→ Assigned task
Using the listing below, set down each line from the line containing "tries answers like" through the line containing "on old tables.", both ends included, exactly and with nothing added.
*** Provided data ***
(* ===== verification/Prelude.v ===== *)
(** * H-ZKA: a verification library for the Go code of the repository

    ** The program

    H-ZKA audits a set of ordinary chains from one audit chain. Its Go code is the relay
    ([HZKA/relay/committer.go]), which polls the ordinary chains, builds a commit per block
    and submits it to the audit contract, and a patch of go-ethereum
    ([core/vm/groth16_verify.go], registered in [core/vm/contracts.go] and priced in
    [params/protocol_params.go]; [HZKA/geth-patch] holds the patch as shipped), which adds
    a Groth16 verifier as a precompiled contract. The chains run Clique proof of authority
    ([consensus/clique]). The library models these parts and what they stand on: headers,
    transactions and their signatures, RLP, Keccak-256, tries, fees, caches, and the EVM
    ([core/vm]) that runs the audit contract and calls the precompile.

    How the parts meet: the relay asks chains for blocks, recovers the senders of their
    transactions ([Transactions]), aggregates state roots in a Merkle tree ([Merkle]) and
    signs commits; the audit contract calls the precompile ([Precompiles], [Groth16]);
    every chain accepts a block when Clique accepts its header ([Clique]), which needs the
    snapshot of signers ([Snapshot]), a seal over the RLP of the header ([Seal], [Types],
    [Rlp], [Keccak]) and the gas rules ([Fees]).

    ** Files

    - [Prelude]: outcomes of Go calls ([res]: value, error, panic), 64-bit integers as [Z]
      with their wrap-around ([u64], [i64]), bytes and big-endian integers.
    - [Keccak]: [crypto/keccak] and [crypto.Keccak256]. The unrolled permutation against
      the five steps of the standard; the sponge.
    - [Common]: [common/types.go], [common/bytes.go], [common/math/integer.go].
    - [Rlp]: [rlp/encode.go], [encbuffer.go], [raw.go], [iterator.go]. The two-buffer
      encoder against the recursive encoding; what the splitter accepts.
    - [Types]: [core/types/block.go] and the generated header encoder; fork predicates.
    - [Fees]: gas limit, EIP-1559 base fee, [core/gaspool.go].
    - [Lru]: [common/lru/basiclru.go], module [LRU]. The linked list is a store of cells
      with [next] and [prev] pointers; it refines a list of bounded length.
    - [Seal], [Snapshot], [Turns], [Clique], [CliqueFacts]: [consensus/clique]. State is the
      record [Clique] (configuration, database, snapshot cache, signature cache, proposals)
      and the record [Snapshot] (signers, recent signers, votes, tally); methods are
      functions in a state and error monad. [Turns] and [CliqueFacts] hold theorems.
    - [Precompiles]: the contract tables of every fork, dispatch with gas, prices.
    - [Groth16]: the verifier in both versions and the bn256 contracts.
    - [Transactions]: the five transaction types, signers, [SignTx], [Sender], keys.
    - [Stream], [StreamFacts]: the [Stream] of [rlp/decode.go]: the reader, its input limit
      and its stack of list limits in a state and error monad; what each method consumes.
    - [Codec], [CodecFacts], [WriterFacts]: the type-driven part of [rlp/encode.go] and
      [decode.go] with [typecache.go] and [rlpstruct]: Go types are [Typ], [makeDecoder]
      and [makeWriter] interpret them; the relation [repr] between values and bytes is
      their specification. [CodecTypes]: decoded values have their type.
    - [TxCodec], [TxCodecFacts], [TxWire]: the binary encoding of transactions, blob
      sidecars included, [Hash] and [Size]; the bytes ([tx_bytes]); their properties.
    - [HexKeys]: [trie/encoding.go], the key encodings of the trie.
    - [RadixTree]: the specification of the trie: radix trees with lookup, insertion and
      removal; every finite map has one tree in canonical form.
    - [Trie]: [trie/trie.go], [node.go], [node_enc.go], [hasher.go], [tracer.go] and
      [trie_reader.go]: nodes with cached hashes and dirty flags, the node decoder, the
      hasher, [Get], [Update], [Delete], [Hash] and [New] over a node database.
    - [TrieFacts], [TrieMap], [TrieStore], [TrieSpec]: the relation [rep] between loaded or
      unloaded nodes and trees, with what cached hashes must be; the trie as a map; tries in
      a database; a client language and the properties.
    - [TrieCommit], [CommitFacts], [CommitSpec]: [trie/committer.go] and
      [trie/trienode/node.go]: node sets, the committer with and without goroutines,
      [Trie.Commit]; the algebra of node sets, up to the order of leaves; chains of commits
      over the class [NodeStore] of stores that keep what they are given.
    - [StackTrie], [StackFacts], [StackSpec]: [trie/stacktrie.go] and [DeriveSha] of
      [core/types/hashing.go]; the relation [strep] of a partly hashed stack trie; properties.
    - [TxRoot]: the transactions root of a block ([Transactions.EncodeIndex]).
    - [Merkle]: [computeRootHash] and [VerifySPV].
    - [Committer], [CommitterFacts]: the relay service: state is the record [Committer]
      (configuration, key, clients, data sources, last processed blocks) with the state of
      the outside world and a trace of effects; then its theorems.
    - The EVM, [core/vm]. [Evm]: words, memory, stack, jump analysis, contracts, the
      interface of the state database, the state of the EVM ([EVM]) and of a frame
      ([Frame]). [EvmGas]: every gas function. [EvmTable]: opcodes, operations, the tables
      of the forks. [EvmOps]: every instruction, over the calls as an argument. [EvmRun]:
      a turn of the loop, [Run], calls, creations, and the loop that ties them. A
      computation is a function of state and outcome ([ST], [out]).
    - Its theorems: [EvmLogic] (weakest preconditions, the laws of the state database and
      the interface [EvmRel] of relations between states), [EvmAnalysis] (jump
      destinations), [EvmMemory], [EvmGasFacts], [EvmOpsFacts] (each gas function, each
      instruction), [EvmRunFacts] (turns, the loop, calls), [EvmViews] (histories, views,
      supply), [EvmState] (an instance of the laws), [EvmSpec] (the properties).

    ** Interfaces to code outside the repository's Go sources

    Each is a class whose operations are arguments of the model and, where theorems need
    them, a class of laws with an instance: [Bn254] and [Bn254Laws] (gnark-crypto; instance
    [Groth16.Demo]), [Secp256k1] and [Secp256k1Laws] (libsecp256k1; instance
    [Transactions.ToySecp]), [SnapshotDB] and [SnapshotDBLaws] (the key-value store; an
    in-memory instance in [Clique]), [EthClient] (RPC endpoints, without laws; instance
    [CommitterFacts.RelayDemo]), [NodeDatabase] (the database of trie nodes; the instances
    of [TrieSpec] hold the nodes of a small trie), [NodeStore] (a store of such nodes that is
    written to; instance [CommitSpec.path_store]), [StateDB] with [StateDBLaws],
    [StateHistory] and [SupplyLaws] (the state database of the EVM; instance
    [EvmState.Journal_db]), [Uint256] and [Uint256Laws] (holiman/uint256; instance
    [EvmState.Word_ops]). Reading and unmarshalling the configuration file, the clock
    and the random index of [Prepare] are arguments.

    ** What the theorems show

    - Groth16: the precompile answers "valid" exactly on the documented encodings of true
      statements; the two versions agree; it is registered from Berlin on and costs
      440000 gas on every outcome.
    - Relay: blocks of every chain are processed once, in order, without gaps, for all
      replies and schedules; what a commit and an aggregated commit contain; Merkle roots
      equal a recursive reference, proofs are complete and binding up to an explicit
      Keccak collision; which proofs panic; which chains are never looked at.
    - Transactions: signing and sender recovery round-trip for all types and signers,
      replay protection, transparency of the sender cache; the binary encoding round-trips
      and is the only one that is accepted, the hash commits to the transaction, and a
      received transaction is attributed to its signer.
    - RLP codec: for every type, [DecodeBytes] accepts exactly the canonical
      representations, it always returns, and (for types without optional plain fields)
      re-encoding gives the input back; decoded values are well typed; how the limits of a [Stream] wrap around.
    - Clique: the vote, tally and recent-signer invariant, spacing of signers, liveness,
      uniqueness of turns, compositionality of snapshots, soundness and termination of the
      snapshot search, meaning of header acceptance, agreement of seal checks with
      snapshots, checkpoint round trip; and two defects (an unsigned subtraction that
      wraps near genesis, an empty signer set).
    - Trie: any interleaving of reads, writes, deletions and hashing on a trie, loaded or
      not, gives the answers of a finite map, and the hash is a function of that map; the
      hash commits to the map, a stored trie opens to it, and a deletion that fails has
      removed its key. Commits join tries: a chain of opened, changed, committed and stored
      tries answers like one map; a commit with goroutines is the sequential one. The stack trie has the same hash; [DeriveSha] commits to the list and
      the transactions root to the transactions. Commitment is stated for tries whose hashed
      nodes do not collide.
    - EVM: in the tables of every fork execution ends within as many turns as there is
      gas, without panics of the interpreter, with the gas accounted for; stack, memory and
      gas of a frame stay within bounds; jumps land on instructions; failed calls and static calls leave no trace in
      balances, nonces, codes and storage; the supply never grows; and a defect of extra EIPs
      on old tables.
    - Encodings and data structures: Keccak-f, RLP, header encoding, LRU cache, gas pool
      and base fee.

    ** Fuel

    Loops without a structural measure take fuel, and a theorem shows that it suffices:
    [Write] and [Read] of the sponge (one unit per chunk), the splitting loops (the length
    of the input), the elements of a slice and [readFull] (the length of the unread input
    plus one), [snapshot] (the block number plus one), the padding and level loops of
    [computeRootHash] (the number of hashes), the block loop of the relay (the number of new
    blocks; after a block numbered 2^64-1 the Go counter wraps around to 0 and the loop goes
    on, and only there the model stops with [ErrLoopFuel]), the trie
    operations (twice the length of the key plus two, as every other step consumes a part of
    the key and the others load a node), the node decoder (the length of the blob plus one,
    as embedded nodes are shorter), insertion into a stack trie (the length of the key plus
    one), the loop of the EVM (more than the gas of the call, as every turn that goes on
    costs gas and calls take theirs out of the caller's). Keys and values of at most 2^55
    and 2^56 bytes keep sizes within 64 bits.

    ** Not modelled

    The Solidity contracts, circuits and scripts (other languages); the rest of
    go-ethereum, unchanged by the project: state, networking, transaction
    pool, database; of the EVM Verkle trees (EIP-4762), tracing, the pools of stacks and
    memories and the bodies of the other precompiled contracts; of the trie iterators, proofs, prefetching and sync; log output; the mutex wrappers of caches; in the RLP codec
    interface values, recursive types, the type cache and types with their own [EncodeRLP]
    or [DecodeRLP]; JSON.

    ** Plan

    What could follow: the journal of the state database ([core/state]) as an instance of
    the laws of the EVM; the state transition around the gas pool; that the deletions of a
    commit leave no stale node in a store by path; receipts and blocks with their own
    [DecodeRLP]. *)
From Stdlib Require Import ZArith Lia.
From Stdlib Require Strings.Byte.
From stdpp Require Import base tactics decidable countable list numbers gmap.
***
→ Result of this task
      tries answers like one map; a commit with goroutines is the sequential one. The stack trie has the same hash; [DeriveSha] commits to the list and
      the transactions root to the transactions. Commitment is stated for tries whose hashed
      nodes do not collide.
    - EVM: in the tables of every fork execution ends within as many turns as there is
      gas, without panics of the interpreter, with the gas accounted for; stack, memory and
      gas of a frame stay within bounds; jumps land on instructions; failed calls and static calls leave no trace in
      balances, nonces, codes and storage; the supply never grows; and a defect of extra EIPs
      on old tables.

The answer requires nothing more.